Du bist wahrscheinlich der einzige, der hier ein ( werdender?) Fachphilosoph ist, ich bin nur eine interessierte Laiin.

Und wahrscheinlich weißt Du das, was ich Dir jetzt (ab)schreibe bereits, aber es mag für andere, die hier lesen doch interessant sein, zumal eine Userin bereits einmal Cioran angesprochen hat.


Die biographischen Einzelheiten dieses rumänischen Denkers ( 1911 -95) will ich uns hier mal ersparen, ebenfalls eine Aufzählung seiner Veröffentlichungen.
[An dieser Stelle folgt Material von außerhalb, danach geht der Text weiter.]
(** * Dependency graph and dependency extraction (deps.py)

    A shallow embedding of [DepGraph], [Node], [Dependency] and
    [extract_dependencies] of [deps.py], with the properties of the
    graph's indexes, its edge store and its queries; then of [record_init]
    and [first] of [deps.py], and of the paths, chains and cursors of
    [path.py]. *)

From Stdlib Require Import Ascii.
From stdpp Require Import gmap strings list fin_maps countable.

Set Default Proof Using "Type".
Open Scope string_scope.

(** ** Python values

    The objects that reach the code as annotations, defaults, factories and
    types.  [PyEmpty] is the sentinel [inspect.Parameter.empty]; a
    [PyDependency] is an instance of the class [Dependency] (what
    [isinstance(x, Dependency)] recognises). *)

Inductive PyObj : Type :=
| PyNone
| PyEmpty
| PyClass (qualname : string)
| PyFunction (qualname : string)
| PyInt (z : Z)
| PyStr (s : string)
| PyDependency (d_factory d_type : PyObj).

Fixpoint PyObj_encode (o : PyObj) : gen_tree (string + Z) :=
  match o with
  | PyNone => GenNode 0 []
  | PyEmpty => GenNode 1 []
  | PyClass q => GenNode 2 [GenLeaf (inl q)]
  | PyFunction q => GenNode 3 [GenLeaf (inl q)]
  | PyInt z => GenNode 4 [GenLeaf (inr z)]
  | PyStr s => GenNode 5 [GenLeaf (inl s)]
  | PyDependency f t => GenNode 6 [PyObj_encode f; PyObj_encode t]
  end.

Fixpoint PyObj_decode (t : gen_tree (string + Z)) : option PyObj :=
  match t with
  | GenNode 0 [] => Some PyNone
  | GenNode 1 [] => Some PyEmpty
  | GenNode 2 [GenLeaf (inl q)] => Some (PyClass q)
  | GenNode 3 [GenLeaf (inl q)] => Some (PyFunction q)
  | GenNode 4 [GenLeaf (inr z)] => Some (PyInt z)
  | GenNode 5 [GenLeaf (inl s)] => Some (PyStr s)
  | GenNode 6 [f; t] =>
      match PyObj_decode f, PyObj_decode t with
      | Some f', Some t' => Some (PyDependency f' t')
      | _, _ => None
      end
  | _ => None
  end.

#[global] Instance PyObj_eq_dec : EqDecision PyObj.
Proof. solve_decision. Defined.

#[global] Instance PyObj_countable : Countable PyObj.
Proof.
  apply (inj_countable PyObj_encode PyObj_decode).
  intros o. induction o as [| | | | | |f IHf t IHt]; simpl; try reflexivity.
  by rewrite IHf, IHt.
Defined.

(** ** Records (class Dependency, class Node)

    Both classes are built by the metaclass [RecordType]: the annotated
    fields become the slots, and no [__eq__] or [__hash__] is defined, so a
    [Node] in a set or as a dict value is compared by object identity.  The
    identity of a node object is its [oid]; two separately constructed nodes
    with equal fields have different [oid]s.  A [Dependency] is read through
    its two fields only ([dependency_type.type] as the key of [type_index],
    [default.factory] in the extraction), so it is the record of its
    fields. *)

Record Dependency : Type := mkDependency {
  factory : PyObj;
  type : PyObj
}.

Record Node : Type := mkNode {
  oid : N;
  name : string;
  dependency_type : Dependency
}.

#[global] Instance Dependency_eq_dec : EqDecision Dependency.
Proof. solve_decision. Defined.

#[global] Instance Dependency_countable : Countable Dependency :=
  inj_countable' (λ d, (factory d, type d)) (λ p, mkDependency p.1 p.2)
    (λ d, match d with mkDependency _ _ => eq_refl end).

#[global] Instance Node_eq_dec : EqDecision Node.
Proof. solve_decision. Defined.

#[global] Instance Node_countable : Countable Node :=
  inj_countable' (λ n, (oid n, name n, dependency_type n))
    (λ p, mkNode p.1.1 p.1.2 p.2)
    (λ n, match n with mkNode _ _ _ => eq_refl end).

(** [isinstance(x, Dependency)], giving the instance when it is one. *)
Definition as_Dependency (x : PyObj) : option Dependency :=
  match x with
  | PyDependency f t => Some (mkDependency f t)
  | _ => None
  end.

(** ** Exceptions and the graph monad *)

Inductive PyError : Type :=
| KeyError (key : string)
| AssertionError
| SignatureError.

Inductive outcome (A : Type) : Type :=
| Return (a : A)
| Raise (e : PyError).
Arguments Return {A} a.
Arguments Raise {A} e.

(** class DepGraph: [type_index] is a [defaultdict(set)], [name_index] a
    dict, [relationships] a set of pairs. *)
Record DepGraph : Type := mkDepGraph {
  type_index : gmap PyObj (gset Node);
  name_index : gmap string Node;
  relationships : gset (Node * Node)
}.

(** A method of [DepGraph]: it runs on the graph object, mutates it in
    place, and returns or raises.  The graph after the call is given in
    both cases. *)
Definition M (A : Type) : Type := DepGraph → outcome A * DepGraph.

Definition ret {A} (a : A) : M A := λ g, (Return a, g).
Definition raise {A} (e : PyError) : M A := λ g, (Raise e, g).
Definition bind {A B} (m : M A) (k : A → M B) : M B :=
  λ g, match m g with
       | (Return a, g') => k a g'
       | (Raise e, g') => (Raise e, g')
       end.
Definition get_graph : M DepGraph := λ g, (Return g, g).

Declare Scope graph_scope.
Delimit Scope graph_scope with graph.
Notation "x <- m ;; k" := (bind m (λ x, k))
  (at level 100, m at next level, right associativity) : graph_scope.
Notation "m >> k" := (bind m (λ _, k))
  (at level 100, right associativity) : graph_scope.
Open Scope graph_scope.

(** [for x in l: body(x)] *)
Fixpoint for_each {A} (l : list A) (body : A → M unit) : M unit :=
  match l with
  | [] => ret tt
  | x :: l' => body x >> for_each l' body
  end.

(** [DepGraph.__init__] *)
Definition DepGraph_init : DepGraph :=
  {| type_index := ∅; name_index := ∅; relationships := ∅ |}.

(** [self.name_index[name]] *)
Definition name_index_getitem (key : string) : M Node :=
  g <- get_graph ;;
  match name_index g !! key with
  | Some node => ret node
  | None => raise (KeyError key)
  end.

(** [self.type_index[t].add(dep)], on a [defaultdict(set)] *)
Definition type_index_add (t : PyObj) (dep : Node) : M unit :=
  λ g, (Return tt,
        {| type_index := <[t := {[dep]} ∪ default ∅ (type_index g !! t)]> (type_index g);
           name_index := name_index g;
           relationships := relationships g |}).

(** [self.name_index[key] = dep] *)
Definition name_index_setitem (key : string) (dep : Node) : M unit :=
  λ g, (Return tt,
        {| type_index := type_index g;
           name_index := <[key := dep]> (name_index g);
           relationships := relationships g |}).

(** [self.relationships.add((a, b))] *)
Definition relationships_add (a b : Node) : M unit :=
  λ g, (Return tt,
        {| type_index := type_index g;
           name_index := name_index g;
           relationships := {[(a, b)]} ∪ relationships g |}).

(** Truth value of the [dependencies] argument: [None] and an empty
    collection are false. *)
Definition truthy (dependencies : option (list Node)) : bool :=
  match dependencies with
  | None | Some [] => false
  | Some (_ :: _) => true
  end.

(** Lines 119-124 of [add_node]: the registration of [dep]. *)
Definition add_node_register (dep : Node) : M unit :=
  g <- get_graph ;;
  if decide (name dep ∈ dom (name_index g)) then ret tt
  else (type_index_add (type (dependency_type dep)) dep >>
        name_index_setitem (name dep) dep).

(** [add_node(dep)] with [dependencies=None], the form of the recursive
    call at line 128: the registration, then a false [if dependencies]. *)
Definition add_node_leaf (dep : Node) : M unit :=
  add_node_register dep >>
  if truthy None then ret tt else ret tt.

(** [DepGraph.add_node].  [dependencies] is [None] or the collection in
    its iteration order. *)
Definition add_node (dep : Node) (dependencies : option (list Node)) : M unit :=
  add_node_register dep >>
  if truthy dependencies then
    for_each (default [] dependencies)
      (λ d, add_node_leaf d >> relationships_add dep d)
  else ret tt.

(** [DepGraph.add_dependencies] *)
Definition add_dependencies (key : string) (dependencies : list Node) : M unit :=
  node <- name_index_getitem key ;;
  for_each dependencies (λ d, relationships_add node d).

(** [assert key in self.name_index] *)
Definition assert_registered (key : string) : M unit :=
  g <- get_graph ;;
  if decide (key ∈ dom (name_index g)) then ret tt else raise AssertionError.

(** [DepGraph.add_relationship] *)
Definition add_relationship (dependent dependence : string) : M unit :=
  assert_registered dependent >>
  assert_registered dependence >>
  a <- name_index_getitem dependent ;;
  b <- name_index_getitem dependence ;;
  relationships_add a b.

(** [DepGraph.get_by_name] *)
Definition get_by_name (key : string) : M Node :=
  name_index_getitem key.

(** [DepGraph.get_dependents]: the [dt] of the pairs whose [dc is node]. *)
Definition get_dependents (key : string) : M (gset Node) :=
  node <- name_index_getitem key ;;
  g <- get_graph ;;
  ret (set_map fst (filter (λ p, p.2 = node) (relationships g))).

(** [DepGraph.get_dependencies]: the [dc] of the pairs whose [dt is node]. *)
Definition get_dependencies (key : string) : M (gset Node) :=
  node <- name_index_getitem key ;;
  g <- get_graph ;;
  ret (set_map snd (filter (λ p, p.1 = node) (relationships g))).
"In Vorwegnahme der philos. Strömung des Existenzialismus in Frankreich entwickelte C. in Anknüpfung an die philosophischen Schriften Kierkegaards und die philosphischen Aphorismen Kafkas einen antisystematischen, tief pessimistischen Nihilismus.Im Zentrum seiner Schriften stehen dabei als Hauptprobleme menschlichen Daseins die Existenzberechigung und der Tod.Die Zeit und das Leben sind gewissermaßen Gebrechen der Ewigkeit, bezw. der Materie, der Mensch ist ein Unfall der Natur.Einzig die Kunst vermag in einer derart absurden Welt dem Dasein allenfalls einen Sinn zu geben".

Philosophie- Lexikon. rowohlts enzyklopädie, S.122


Entschuldige, wenn ich Dir etwas geschrieben habe, worüber Du schon informiert bit.

Übrigens, Du hast Recht mit Deiner Vermutung, dass eine Ciorandebatte eine Nihilismusdebatte werden könnte. Sie muss es wohl sein.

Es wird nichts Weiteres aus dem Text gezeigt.